Niemand weiss nichts Genaues. Haltlose, aber plausible Vermutung: Thiam und Khan wussten gegenseitig von irgendwas, was der andere nun wirklich nicht in der Öffentlichkeit sehen möchte. Also einigte man sich auf einen Deal; Khan darf sofort gehen und nach nur drei Monaten bei der UBS anheuern. Aber dann muss irgendwas schief gegangen sein.
Wenn man sich an einem ehemaligen Mitarbeiter rächen will, gibt es dafür zwei Möglichkeiten. Man geht seine Spesenrechnungen mit der Lupe durch; findet man was, ist’s Betrug, der Banker vorbestraft, somit kommt er nicht mehr für eine Führungsposition in Frage. Oder aber, man ertappt ihn dabei, wie er ehemalige Kunden oder Mitarbeiter zur neuen Bank lotsen will. Auch das ist strafbar.

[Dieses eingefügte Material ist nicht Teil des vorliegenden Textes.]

(** ** The privilege limit on the network *)
Definition distinct_channels (t : list ChannelProperties) : Prop :=
  NoDup (map chName t) /\ forall n c, t !! n = Some c -> chID c = Z.of_nat n.
Lemma channel_number s n c : distinct_channels (channelData s) -> channelData s !! n = Some c ->
  convertToChannelNumberFromChannelName (chName c) s = Ret (Z.of_nat n) s.
Proof.
  intros [Hd Hid] Hc. unfold convertToChannelNumberFromChannelName. rewrite (bind_Ret get _ s s s) by done.
  destruct (list_find (fun c' => chName c' = chName c) (channelData s)) as [[i c']|] eqn:E.
  - apply list_find_Some in E as (Hc' & En & _). rewrite (Hid i c' Hc').
    assert (i = n) as ->; [|done]. apply (NoDup_lookup _ _ _ (chName c) Hd); rewrite list_lookup_fmap.
    + rewrite Hc'. cbn. by rewrite En.
    + by rewrite Hc.
  - apply list_find_None in E. by destruct (proj1 (Forall_forall _ _) E c (list_elem_of_lookup_2 _ _ _ Hc)).
Qed.
Definition path_of (name : list Z) : list Z := networkIntfObjectBasePath ++ 47 :: name.
Lemma name_of_path name : name <> [] -> getChannelNameFromPath (path_of name) = Some name.
Proof.
  intros Hn. unfold getChannelNameFromPath, path_of. rewrite length_app. cbn [length].
  destruct (Nat.leb_spec (length networkIntfObjectBasePath + S (length name)) (length networkIntfObjectBasePath + 1)) as [Hl|_].
  { destruct name; [done|cbn [length] in Hl; lia]. }
  rewrite take_app_length, bool_decide_eq_true_2 by done. cbn [negb orb].
  rewrite drop_app_ge by lia. by replace (length networkIntfObjectBasePath + 1 - length networkIntfObjectBasePath)%nat with 1%nat by lia.
Qed.
Definition limit_changed (name : list Z) (p : Z) : M ChannelState unit :=
  processChAccessPropChange (path_of name) [(privilegePropertyString, NetString (nth_name privList p))].
(** What the handler does once it knows the channel and the privilege. *)
Definition take_limit (n : nat) (p : Z) : M ChannelState unit :=
  checkAndReloadData Volatile ;;;
  checkAndReloadData NonVolatile ;;;
  let! c := channel_at n in
  if privLimit (access NonVolatile c) =? p then ret tt
  else
    modify_channel n (set_privLimit NonVolatile p) ;;;
    let! w := writeChannelData NonVolatile in
    if negb (w =? 0) then ret tt
    else
      let! c := channel_at n in
      if privLimit (access Volatile c) =? p then ret tt
      else modify_channel n (set_privLimit Volatile p) ;;; writeChannelData Volatile ;;; ret tt.
Lemma limit_changed_is n c p s : distinct_channels (channelData s) -> channelData s !! n = Some c -> chName c <> [] ->
  0 <= p < 6 ->
  limit_changed (chName c) p s =
    if Z.testbit (signalFlag s) (Z.of_nat n)
    then Ret tt (s <| signalFlag := Z.land (signalFlag s) (Z.lnot (Z.shiftl 1 (Z.of_nat n))) |>)
    else take_limit n p s.
Proof.
  intros Hd Hc Hn Hp. unfold limit_changed, processChAccessPropChange. rewrite name_of_path by done.
  assert (list_find (fun q : list Z * NetValue => fst q = privilegePropertyString)
    [(privilegePropertyString, NetString (nth_name privList p))] = Some (0%nat, (privilegePropertyString, NetString (nth_name privList p)))) as -> by done.
  assert (exists x l, nth_name privList p = x :: l) as (x & l & El).
  { assert (p = 0 \/ p = 1 \/ p = 2 \/ p = 3 \/ p = 4 \/ p = 5) as H by lia.
    destruct H as [->|[->|[->|[->|[->| ->]]]]]; by eexists _, _. }
  assert (convertToPrivLimitIndex (nth_name privList p) s = Ret p s) as E1 by (apply name_and_back; [apply distinct_modes|done]).
  rewrite El in E1 |- *.
  rewrite (bind_Ret _ _ s (Some (p, Z.of_nat n)) s).
  - rewrite (bind_Ret get _ s s s) by done. destruct (Z.testbit _ _); [done|]. rewrite Nat2Z.id. done.
  - unfold try. rewrite (bind_Ret _ _ _ _ _ E1), (bind_Ret _ _ _ _ _ (channel_number s n c Hd Hc)). done.
Qed.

In solchen Fällen kennen normalerweise auch Schweizer Banken nichts. Überwachung der E-Mail, des Telefons, Lauschangriff, schliesslich ist Khan noch bis Ende Monat bei der CS angestellt. Und natürlich Beschattung. Allerdings nicht unbedingt so stümperhaft wie hier. Aber das könnte ja irgendjemand beauftragt haben? Ja, das könnte sein. Ist aber nicht, die CS hat bereits eingeräumt, dass sie mit der Beschattung zu tun habe, allerdings sei das eine «Privatangelegenheit», mehr sage man nicht.
Privatangelegenheit? Das ist mindestens so lachhaft wie die übliche Nummer, dass untergeordnete Mitarbeiter ohne Wissen der Vorgesetzten sämtliche Kontrollen überfahren hätten, und die Geschäftsleitung sowie der Verwaltungsrat waren entsetzt, als sie davon erfuhren.
Das geht hier aber nicht. Vielleicht konnte Thiam so etwas in der Elfenbeinküste oder in London durchziehen, aber in der Schweiz ist es unerhört, wenn die eigene Bank einen abtrünnigen hohen Mitarbeiter beschatten, bedrängen lässt. Dabei spielt es auch überhaupt keine Rolle, ob der CEO Thiam davon wusste oder nicht. Wusste er, muss er gehen. Wusste er nicht, muss er auch gehen. In beiden Fällen hat er seinen Laden nicht im Griff.
Das gilt natürlich auch für den Verwaltungsratspräsidenten Urs Rohner. Der freute sich bis Ende letzter Woche schon auf das Zürcher Filmfestival, das von seiner Gattin ins Leben gerufen worden war. Hauptsponsor, Überraschung, die Credit Suisse. Nun hat Rohner aber ganz andere Probleme. Alle Schandtaten der Credit Suisse, Milliardenbusse, Mosambik, im Keller dümpelnder Aktienkurs, ein unfähiger CEO, der von Rohner ausgelesen worden war, das alles ist von Teflon-Rohner abgeperlt. Er sah keinen Flecken auf seiner weissen Weste, niemals.
Nun muss Rohner in den Nahkampf gehen. Nach einem solchem Vorfall muss er durchgreifen, Remedur schaffen. Nicht, indem ein subalterner Mitarbeiter geopfert wird. Sondern unter Beachtung des Sprichworts, dass der Fisch immer vom Kopf stinkt. Aber wenn Thiam gehen muss, dann wackelt auch Rohners Stuhl bedenklich. Thiam hingegen weiss, dass sein nächster Karriereschritt, Präsident des Verwaltungsrats, nur über die Entlassung Rohners geht.
So bleibt zurzeit, dass die CS unglaubliche Sitten in Zürich eingeführt hat. Es bleibt, dass sich niemand so bescheuert anstellt wie ein Banker. Denn wer sonst würde solche Flaschen mit einer Beschattung beauftragen. Und es bleibt, dass die CS nicht aus den Negativschlagzeilen kommt, solange Thiam und seine Seilschaft, Rohner und seine Seilschaft, noch an Bord sind. Ob es nachher besser wird, weiss man nicht. Schlimmer kann es aber nicht werden.